Letteralmente un milione di misurazioni su 25000 soggetti tedeschi nel 1850.
Ecco la base su cui abbiamo costruito un’idea che oggi diamo per scontata, ma che in passato non lo era affatto:
La febbre è un sintomo, che può eventualmente diventare un segno, e non una malattia.

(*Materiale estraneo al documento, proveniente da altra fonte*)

(** * vqp: schema validation of nested objects

    A shallow embedding of the validation core of the vqp package: the
    built-in validators (src/validators.js), the path utilities
    [join], [enumerate] and [walk] (src/utils.js) and the [Property] class
    (src/property.js), with the properties of the specification stated and
    proved over it.

    JavaScript values are modelled by the inductive type [jsval]:
    - numbers are the integers: NaN, the infinities and fractions are left
      out, and a comparison that would involve NaN is false as in the
      language;
    - strings are byte strings, so that [String.length] is the [length] of
      the language on ASCII text;
    - a function is a reference, compared by identity, that carries its
      [name] and its [length] (the number of its declared parameters); what
      calling it returns is a parameter of the definitions that call
      functions;
    - a value of type [jsval] that is an object carries its class (the
      [constructor] it inherits) and its own properties in enumeration
      order; dates and regular expressions have no properties besides
      [constructor];
    - the two plain objects that a property creates for itself, its rule
      registry and its messages, inherit the members of [Object.prototype],
      and an assignment under the name [__proto__] reaches the setter of
      that name instead of creating a property;
    - arrays inside values are immutable lists; the arrays whose identity
      matters (those given to [use] and held by the registry) live in a
      store and are named by their location. *)

From Stdlib Require Import ZArith String Ascii List Lia Bool DecimalString Sorted.
From stdpp Require Import base tactics option list strings gmap.

Set Warnings "-register-all".

Local Open Scope string_scope.
Local Open Scope list_scope.
Local Open Scope Z_scope.

(** ** Values *)

(** Function objects are compared by identity ([===]).  The built-in
    constructors and the methods of [Object.prototype] are distinguished
    references; a function of the program is given by its name, a number
    that tells it from the other functions of that name, and the number of
    its declared parameters. *)
Inductive funref : Type :=
| FObject | FFunction | FArray | FString | FNumber | FBoolean | FDate | FRegExp
| FObjectMethod (name : string)
| FUser (name : string) (id : nat) (params : nat).

#[global] Instance funref_eq_dec : EqDecision funref.
Proof. solve_decision. Defined.

Inductive jsval : Type :=
| VUndefined
| VNull
| VBool (b : bool)
| VNum (n : Z)
| VStr (s : string)
| VFun (f : funref)
| VDate (t : Z)
| VRegExp (src : string)
| VArr (xs : list jsval)
| VObj (c : funref) (props : list (string * jsval)).

(** Outcome of running a piece of code: a result, or an abrupt completion.
    [OutOfModel] marks an operation whose JavaScript semantics needs a
    conversion that this development does not model (string-to-number,
    object-to-primitive); it is never used to stand for a result. *)
Inductive err : Type := TypeError | UnknownType (name : string) | OutOfModel.

Inductive res (A : Type) : Type :=
| Ok (a : A)
| Err (e : err).
Arguments Ok {A} a.
Arguments Err {A} e.

Definition res_bind {A B} (m : res A) (k : A -> res B) : res B :=
  match m with
  | Ok a => k a
  | Err e => Err e
  end.

Notation "'do' x <- m ; k" := (res_bind m (fun x => k))
  (at level 10, x name, m at level 100, k at level 200).
Notation "'do' ' p <- m ; k" := (res_bind m (fun x => let 'p := x in k))
  (at level 10, p pattern, m at level 100, k at level 200).

(** ** Primitive operations of the language *)

(** [!!v] *)
Definition to_boolean (v : jsval) : bool :=
  match v with
  | VUndefined | VNull => false
  | VBool b => b
  | VNum n => negb (n =? 0)
  | VStr s => negb (String.eqb s "")
  | _ => true
  end.

(** [v == null] *)
Definition is_nullish (v : jsval) : bool :=
  match v with
  | VUndefined | VNull => true
  | _ => false
  end.

(** [typeof v == 'function'] and [typeof v == 'number'] *)
Definition is_function (v : jsval) : bool :=
  match v with VFun _ => true | _ => false end.

Definition is_number (v : jsval) : bool :=
  match v with VNum _ => true | _ => false end.

(** [Array.isArray(v)] *)
Definition is_array (v : jsval) : bool :=
  match v with VArr _ => true | _ => false end.

(** [a === b].  The modelled code only compares against primitives and
    function references; two arrays or two objects, whose identity the
    value model does not record, compare as distinct. *)
Definition strict_eq (a b : jsval) : bool :=
  match a, b with
  | VUndefined, VUndefined => true
  | VNull, VNull => true
  | VBool x, VBool y => Bool.eqb x y
  | VNum x, VNum y => x =? y
  | VStr x, VStr y => String.eqb x y
  | VFun f, VFun g => bool_decide (f = g)
  | _, _ => false
  end.
(** * Two Sum: three strategies (workspace/two_sum_solution.py)

    A shallow embedding of [two_sum_brute_force], [two_sum_hash_map] and
    [two_sum_two_pointers], followed by the properties of the pair-sum
    finder contract.

    Python integers are unbounded, so values and targets are [Z].  Positions
    produced by [range] and [enumerate] are natural numbers; the two
    pointers [left] and [right] are Python ints that start from
    [len(indexed_nums) - 1] (which is [-1] on the empty list), so they are
    [Z].  The dictionary [num_map] is a [gmap Z nat]. *)

From stdpp Require Import gmap list sorting.

Open Scope Z_scope.

(** * Part I: the program and the vocabulary of its specification *)

(** ** Control flow of a Python function body *)

(** The exceptions the operations used here can raise: a subscript out of
    range, and an operation applied to an object of the wrong kind. *)
Inductive exn : Type :=
  | IndexError
  | TypeError.

(** What running a block of statements can do: fall through to the next
    statement with a value, execute [return r], raise an exception, or (for
    the fuel-bounded [while]) use up its fuel. *)
Inductive flow (A : Type) : Type :=
  | Next (a : A)
  | Return (r : list nat)
  | Raise (e : exn)
  | OutOfFuel.
Arguments Next {A} a.
Arguments Return {A} r.
Arguments Raise {A} e.
Arguments OutOfFuel {A}.

Definition flow_bind {A B} (f : A → flow B) (m : flow A) : flow B :=
  match m with
  | Next a => f a
  | Return r => Return r
  | Raise e => Raise e
  | OutOfFuel => OutOfFuel
  end.

#[global] Instance flow_mbind : MBind flow := @flow_bind.
#[global] Instance flow_mret : MRet flow := @Next.

(** ** Python built-ins used by the three functions *)

Definition len {A} (l : list A) : nat := length l.

(** [range(a, b)]: the positions [a, a+1, ..., b-1] (empty when [b <= a]). *)
Definition range (a b : nat) : list nat := seq a (b - a).

(** [enumerate(l, start)]: the elements paired with their positions. *)
Fixpoint enumerate {A} (start : nat) (l : list A) : list (nat * A) :=
  match l with
  | [] => []
  | x :: l' => (start, x) :: enumerate (S start) l'
  end.

(** [l[k]]: a negative subscript counts from the end, and a subscript
    outside the list raises [IndexError]. *)
Definition getitem {A} (l : list A) (k : Z) : flow A :=
  let k' := if bool_decide (k < 0) then k + Z.of_nat (len l) else k in
  if bool_decide (k' < 0) then Raise IndexError
  else match l !! Z.to_nat k' with
       | Some x => Next x
       | None => Raise IndexError
       end.

(** [for x in xs: body], threading the variables the body assigns as the
    state [s].  A [return] or an exception inside the body leaves the loop. *)
Fixpoint for_in {X S} (xs : list X) (body : X → S → flow S) (s : S) : flow S :=
  match xs with
  | [] => Next s
  | x :: xs' =>
      match body x s with
      | Next s' => for_in xs' body s'
      | Return r => Return r
      | Raise e => Raise e
      | OutOfFuel => OutOfFuel
      end
  end.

Questa definizione apparentemente banale è stata una vera rivoluzione del pensiero medico e la dobbiamo al dottor Wunderlich, che con invidiabile pazienza ha definito come normale una temperatura corporea di 37° dopo averla misurata per oltre un milione di volte sotto le (speriamo lavate ma non ci conterei troppo) ascelle di 25000 connazionali.
Te ne parlo perché è interessante notare come questi valori siano stati verificati solo in poche occasioni nonostante i 170 anni trascorsi e tipicamente con campioni molto più ridotti, questo è per esempio uno studio del 1992 nato proprio con l’obiettivo di verificare le conclusioni di Wunderlich, ma condotto solo su 148 persone, mentre solo un paio di giorni fa è stato pubblicato su Jama un interessante lavoro che è stato in grado di prendere in considerazione più di 600000 persone. Di questo è particolarmente curioso il metodo d’indagine: i ricercatori hanno infatti avuto l’intuizione di andare a pescare le misurazioni registrate sulle cartelle cliniche dei pazienti da medici professionisti, durante il loro lavoro ambulatoriale quotidiano.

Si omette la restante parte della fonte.